● **Task description**
Considering every line below, count those with the word "NetworkPolicyDecision" and give only the result.

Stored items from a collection
Definition drain_blocked (r : Reload) : Op (list BlockedRequest) :=
  reload_if_needed r ;;;
  st <-- se_get ;;
  se_put (set_blocked [] (blocked_total st) st) ;;;
  se_ret (blocked st).

Definition method_allowed (r : Reload) (method : str) : Op bool :=
  reload_if_needed r ;;;
  st <-- se_get ;;
  se_ret (allows_method (cfg_mode (config st)) method).

Definition state_allow_local_binding (policy : LocalBindingPolicy) (r : Reload) : Op bool :=
  reload_if_needed r ;;;
  st <-- se_get ;;
  se_ret (resolve policy (config st)).

Definition evaluate_mitm_hook_request (r : Reload) (host : str) (req : Request) : Op HookEvaluation :=
  reload_if_needed r ;;;
  st <-- se_get ;;
  se_ret (evaluate_mitm_hooks (mitm_hooks st) host req).

(** An update reads the state under the read lock, computes, and takes the write lock, where it
    starts over when what it relied on has changed. [prepare_*] is the first part and
    [commit_*] the second, which is [None] when the loop continues. *)
Definition prepare_mode (policy : LocalBindingPolicy) (mode : NetworkMode) (st : ConfigState)
    : Result NetworkProxyConstraints OpError :=
  let candidate := set_cfg_mode mode (config st) in
  let? _ :=
    map_err (ConstrainedByManagedConfig (lit "network.mode"))
      (validate_policy_against_constraints (resolved_config policy candidate) (constraints st)) in
  Ok (constraints st).

Definition commit_mode (mode : NetworkMode) (k : NetworkProxyConstraints) (st : ConfigState) : option ConfigState :=
  if bool_decide (constraints st = k) then Some (set_config (set_cfg_mode mode (config st)) st) else None.

Record PendingUpdate : Type := mk_pending {
  previous_cfg : NetworkProxyConfig;
  pending_constraints : NetworkProxyConstraints;
  pending_os : Platform;
  pending_state : ConfigState;
}.

(** [Ok None]: the host is already on the list, and nothing is to do. *)
Definition prepare_domain (policy : LocalBindingPolicy) (target : DomainListKind) (normalized_host : str)
    (st : ConfigState) : Result (option PendingUpdate) OpError :=
  let listed := existsb (λ entry, bool_decide (normalize_host entry = normalized_host)) in
  if listed (kind_entries target (config st)) && negb (listed (kind_opposite_entries target (config st)))
  then Ok None
  else
    let candidate := upsert_domain_permission normalized_host (kind_permission target) normalize_host (config st) in
    let? _ :=
      map_err (ConstrainedByManagedConfig (constraint_field target))
        (validate_policy_against_constraints (resolved_config policy candidate) (constraints st)) in
    let? new_state := map_err CompileFailed (build_config_state candidate (constraints st) (executor_os st)) in
    Ok (Some (mk_pending (config st) (constraints st) (executor_os st)
                (set_blocked (blocked st) (blocked_total st) new_state))).

Definition commit_domain (p : PendingUpdate) (st : ConfigState) : option ConfigState :=
  if bool_decide (constraints st = pending_constraints p) && bool_decide (config st = previous_cfg p)
     && bool_decide (executor_os st = pending_os p)
  then Some (pending_state p)
  else None.

(** The loops. A turn is given by what the reloader answers and by what the other tasks do to
    the state between the two parts; [Ok false] is a loop that is still running after the turns
    given. *)
Abbreviation Turns := (list (Reload * (ConfigState → ConfigState))).

Fixpoint set_network_mode (policy : LocalBindingPolicy) (mode : NetworkMode) (turns : Turns) : Op bool :=
  match turns with
  | [] => se_ret false
  | (r, others) :: turns =>
      reload_if_needed r ;;;
      st <-- se_get ;;
      k <-- se_lift (prepare_mode policy mode st) ;;
      se_modify others ;;;
      st <-- se_get ;;
      match commit_mode mode k st with
      | Some st' => se_put st' ;;; se_ret true
      | None => set_network_mode policy mode turns
      end
  end.

Fixpoint update_domain_loop (policy : LocalBindingPolicy) (normalized_host : str) (target : DomainListKind)
    (turns : Turns) : Op bool :=
  match turns with
  | [] => se_ret false
  | (r, others) :: turns =>
      reload_if_needed r ;;;
      st <-- se_get ;;
      p <-- se_lift (prepare_domain policy target normalized_host st) ;;
      match p with
      | None => se_ret true
      | Some p =>
          se_modify others ;;;
          st <-- se_get ;;
          match commit_domain p st with
          | Some st' => se_put st' ;;; se_ret true
          | None => update_domain_loop policy normalized_host target turns
          end
      end
  end.

Definition update_domain_list (policy : LocalBindingPolicy) (host : str) (target : DomainListKind) (turns : Turns) : Op bool :=
  match Host_parse host with
  | None => se_fail InvalidHost
  | Some normalized_host => update_domain_loop policy normalized_host target turns
  end.

Definition add_allowed_domain (policy : LocalBindingPolicy) (host : str) (turns : Turns) : Op bool :=
  update_domain_list policy host ListAllow turns.
Definition add_denied_domain (policy : LocalBindingPolicy) (host : str) (turns : Turns) : Op bool :=
  update_domain_list policy host ListDeny turns.

End Operations.

(** * The decision on a request: [network_policy.rs] *)
Inductive NetworkPolicyDecision : Type := PolicyDeny | PolicyAsk.
Inductive NetworkDecisionSource : Type := BaselinePolicy | ModeGuard | ProxyState | Decider.

Inductive NetworkDecision : Type :=
| Allow
| Deny (reason : str) (source : NetworkDecisionSource) (decision : NetworkPolicyDecision).

Inductive NetworkProtocol : Type := Http | HttpsConnect | Socks5Tcp | Socks5Udp.

(** [NetworkPolicyRequest], without the handles that tell whether the client is still there. *)
Record NetworkPolicyRequest : Type := mk_policy_request {
  pr_protocol : NetworkProtocol;
  pr_host : str;
  pr_port : N;
  pr_environment_id : option str;
  pr_client_addr : option str;
  pr_method : option str;
  pr_command : option str;
  pr_exec_policy_hint : option str;
  pr_execution_id : option str;
}.

Definition REASON_POLICY_DENIED : str := lit "policy_denied".

Definition nonempty_reason (reason : str) : str := if is_empty reason then REASON_POLICY_DENIED else reason.
Definition deny_with_source (reason : str) (source : NetworkDecisionSource) : NetworkDecision :=
  Deny (nonempty_reason reason) source PolicyDeny.
Definition ask_with_source (reason : str) (source : NetworkDecisionSource) : NetworkDecision :=
  Deny (nonempty_reason reason) source PolicyAsk.

Definition map_decider_decision (d : NetworkDecision) : NetworkDecision :=
  match d with
  | Allow => Allow
  | Deny reason _ decision => Deny reason Decider decision
  end.

(** The policy part of the audit event of a domain decision. *)
Record AuditEvent : Type := mk_audit_event {
  ae_decision : str;
  ae_source : NetworkDecisionSource;
  ae_reason : str;
  ae_host : str;
  ae_port : N;
  ae_policy_override : bool;
}.

Definition decision_str (d : NetworkPolicyDecision) : str :=
  match d with
  | PolicyDeny => lit "deny"
  | PolicyAsk => lit "ask"
  end.

(** The identity of the execution a state view belongs to. *)
Record Attribution : Type := mk_attribution {
  at_environment_id : option str;
  at_execution_id : option str;
}.

Definition decider_request (a : Attribution) (req : NetworkPolicyRequest) : NetworkPolicyRequest :=
  mk_policy_request (pr_protocol req) (pr_host req) (pr_port req)
    (match pr_environment_id req with Some e => Some e | None => at_environment_id a end)
    (pr_client_addr req) (pr_method req) (pr_command req) (pr_exec_policy_hint req) (at_execution_id a).

(** The decision and the audit event, given the decision on the host. *)
Definition evaluate_decision (a : Attribution) (decider : option (NetworkPolicyRequest → NetworkDecision))
    (req : NetworkPolicyRequest) (host_decision : HostBlockDecision) : NetworkDecision * bool :=
  match host_decision with
  | Allowed => (Allow, false)
  | Blocked NotAllowed =>
      match decider with
      | Some decide =>
          let d := map_decider_decision (decide (decider_request a req)) in
          (d, match d with Allow => true | Deny _ _ _ => false end)
      | None => (deny_with_source (reason_str NotAllowed) BaselinePolicy, false)
      end
  | Blocked reason => (deny_with_source (reason_str reason) BaselinePolicy, false)
  end.

Definition audit_event (req : NetworkPolicyRequest) (d : NetworkDecision) (policy_override : bool) : AuditEvent :=
  let '(decision, source, reason) :=
    match d with
    | Allow =>
        (lit "allow", if policy_override then Decider else BaselinePolicy,
         if policy_override then reason_str NotAllowed else lit "allow")
    | Deny reason source decision => (decision_str decision, source, reason)
    end in
  mk_audit_event decision source reason (pr_host req) (pr_port req) policy_override.

Section Requests.
Context `{NL : NetLibs, HL : HookLibs, ML : MitmLib}.

Definition evaluate_host_policy (policy : LocalBindingPolicy) (lookup : str → N → option (list IpAddr)) (r : Reload)
    (a : Attribution) (decider : option (NetworkPolicyRequest → NetworkDecision)) (req : NetworkPolicyRequest)
    : SE ConfigState (NetworkDecision * AuditEvent) OpError :=
  host_decision <-- host_blocked policy lookup r (pr_host req) (pr_port req) ;;
  let '(d, policy_override) := evaluate_decision a decider req host_decision in
  se_ret (d, audit_event req d policy_override).

(** * Connections: [connect_policy.rs]

    The target of a connection is an address or a name; its text is what [Display] prints,
    which for an address is a parameter. *)
Inductive TargetHost : Type :=
| Address (ip : IpAddr) (text : str)
| Name (name : str).

Definition target_text (h : TargetHost) : str :=
  match h with
  | Address _ text => text
  | Name name => name
  end.

Definition is_localhost_name (name : str) : bool := eq_ignore_ascii_case (trim_end_dots name) (lit "localhost").

Definition is_non_public_target (host : TargetHost) : bool :=
  match host with
  | Address ip _ => is_non_public_ip ip
  | Name name => is_localhost_name name
  end.

Definition target_matches_non_public_addr (host : TargetHost) (addr : IpAddr) : bool :=
  match host with
  | Address ip _ => bool_decide (ip = addr)
  | Name name => is_localhost_name name && is_loopback addr
  end.

(** Each call on the state may find a reload: [r1] and [r2]. *)
Definition allows_non_public_target (policy : LocalBindingPolicy) (lookup : str → N → option (list IpAddr))
    (r1 r2 : Reload) (target : TargetHost) (port : N) (addr : IpAddr) : SE ConfigState bool OpError :=
  allow_local <-- state_allow_local_binding policy r1 ;;
  if (allow_local : bool) then se_ret true
  else if negb (target_matches_non_public_addr target addr) then se_ret false
  else
    d <-- host_blocked policy lookup r2 (target_text target) port ;;
    se_ret (bool_decide (d = Allowed)).

(** Whether [connect] goes on to open a connection to [addr]; otherwise it is refused with
    "network target rejected by policy". *)
Definition connect_permitted (policy : LocalBindingPolicy) (lookup : str → N → option (list IpAddr))
    (r1 r2 : Reload) (target : TargetHost) (port : N) (addr : IpAddr) : SE ConfigState bool OpError :=
  if is_non_public_ip addr then allows_non_public_target policy lookup r1 r2 target port addr
  else se_ret true.
End Requests.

● **Problem solution**
3